El élite del Nivel Infante Espiritual de la Secta de la Luna de Invierno, Shi He Shun, quien también era el maestro de Feng Yan.
—¿Por qué debería darte cara, quién diablos eres tú? —dijo Ling Han indiferentemente.
Sss, ¿cómo podría atreverse a hablarle así a un élite del Nivel Infante Espiritual?
Primero todos se quedaron sorprendidos, pero pensando cuidadosamente, Ling Han realmente tenía tal derecho.
Si no fuera la Región Norte con niveles de artes marciales diferentes, en el estado medio, un Nivel Infante Espiritual solo podría ser servil ante alquimistas de Grado Celestial, ¿entonces cómo podría un Nivel Infante Espiritual tener siquiera alguna ‘cara’? Sin embargo, esta todavía era la Región Norte, y los élites del Nivel Infante Espiritual estaban por encima de todo, invencibles. ¿Era verdaderamente sabio refutar así a un poderoso élite del Nivel Infante Espiritual?
El rostro de Shi He Shun inmediatamente se contrajo, y su presencia de sabio se dispersó de inmediato.
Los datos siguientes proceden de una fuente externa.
Lemma mapM_fmap_seq {A B} (f : A -> option B) (g : nat -> A) (h : nat -> B) (n : nat) :
  (forall j, j < n -> f (g j) = Some (h j)) ->
  mapM f (g <$> seq 0 n) = Some (h <$> seq 0 n).
Proof.
  intros H. apply mapM_Some_2, Forall2_fmap, Forall_Forall2_diag, Forall_forall.
  intros j Hj%elem_of_seq. apply H. lia.
Qed.

Lemma length_np_array (l : list cell) : length (np_array l) = length l.
Proof. unfold np_array. destruct (existsb is_str l); by rewrite ?length_fmap. Qed.

Lemma np_array_strings (l : list string) : np_array (Str <$> l) = Str <$> l.
Proof.
  unfold np_array. destruct (existsb is_str (Str <$> l)); [|done].
  rewrite <- list_fmap_compose. done.
Qed.

(** The base table of a record: one row per isoform id, in the order
    of the ids, each with the scalar fields of the record. *)
Lemma base_table_spec (self : creator) (r : record) (ids : list string) :
  ids <> [] ->
  exists df1,
    base_table self r ids = Some df1 /\
    fcols df1 = base_columns /\
    labels df1 = ids /\
    forall k row, (k, row) ∈ frows df1 ->
      exists L C, row = [Str (entry_name r); Str (Parser.gene_of r);
                         Str (Parser.species_of r); L; Str (Parser.dsc_of r); C;
                         Str (data_class r)].
Proof.
  intros Hids. unfold base_table.
  set (Cs := comms_of _ _). set (Ls := lengths_of _ _).
  assert (length Cs = length ids) as HCs by (unfold Cs, comms_of; by rewrite length_fmap).
  assert (length Ls = length ids) as HLs by (unfold Ls, lengths_of; by rewrite length_fmap).
  cbn -[np_array replicate].
  rewrite !app_nil_r, Nat.add_0_r, !length_fmap, np_array_strings.
  rewrite rows_of_arrays_spec.
  2:{ repeat apply Forall_cons_2; try apply Forall_nil_2;
        rewrite ?length_replicate, ?length_np_array, ?length_fmap; done. }
  destruct (length ids) as [|m] eqn:Hn; [by destruct ids|].
  rewrite <- Hn. cbn -[np_array replicate seq].
  rewrite (mapM_fmap_seq _ _
             (fun j => (default "" (ids !! j),
                        [Str (entry_name r); Str (Parser.gene_of r);
                         Str (Parser.species_of r); default NaN (np_array Ls !! j);
                         Str (Parser.dsc_of r); default NaN (np_array Cs !! j);
                         Str (data_class r)]))).
  2:{ intros j Hj. cbn. rewrite list_lookup_fmap, !lookup_replicate_2 by done.
      destruct (ids !! j) as [i|] eqn:E; [done|]. apply lookup_ge_None in E. lia. }
  eexists. split; [reflexivity|]. simpl. split; [done|]. split.
  - unfold labels. simpl. rewrite <- list_fmap_compose. apply (seq_lookup_eq "" ids).
  - intros k row (j & [= -> ->] & _)%list_elem_of_fmap. eauto.
Qed.

Lemma base_table_rectangular (self : creator) (r : record) (ids : list string) (df1 : frame) :
  ids <> [] -> base_table self r ids = Some df1 -> rectangular df1.
Proof.
  intros Hids Hdf. destruct (base_table_spec self r ids Hids) as (df & Hdf' & Hc & _ & Hrows).
  rewrite Hdf in Hdf'. injection Hdf' as <-.
  unfold rectangular. apply Forall_forall. intros [k row] Hrow.
  destruct (Hrows _ _ Hrow) as (L & C & ->). by rewrite Hc.
Qed.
Apuntó amenazadoramente a Ling Han y dijo:
—¡Joven, si tocas un solo cabello de este discípulo viejo, este anciano te despellejará vivo!
—¿Debería fingir estar asustado para cooperar contigo? —Ling Han se burló—. Lamentablemente, aunque viviste demasiado tiempo, no eres digno de mi respeto, así que lárgate. Si quieres salvarlo, ven, ¡te mataré también, viejo perro!
Shi He Shun rugió furiosamente hacia el cielo, pero bajo la supresión de los restos esqueléticos del dios, no se atrevía a acercarse en absoluto; de lo contrario, definitivamente sería como las otras personas, suprimido por esa presencia suprema e incapaz de moverse.
Ling Han sonrió a Feng Yan y dijo:
—Mira, incluso tu maestro no tiene forma; mejor acepta tu destino.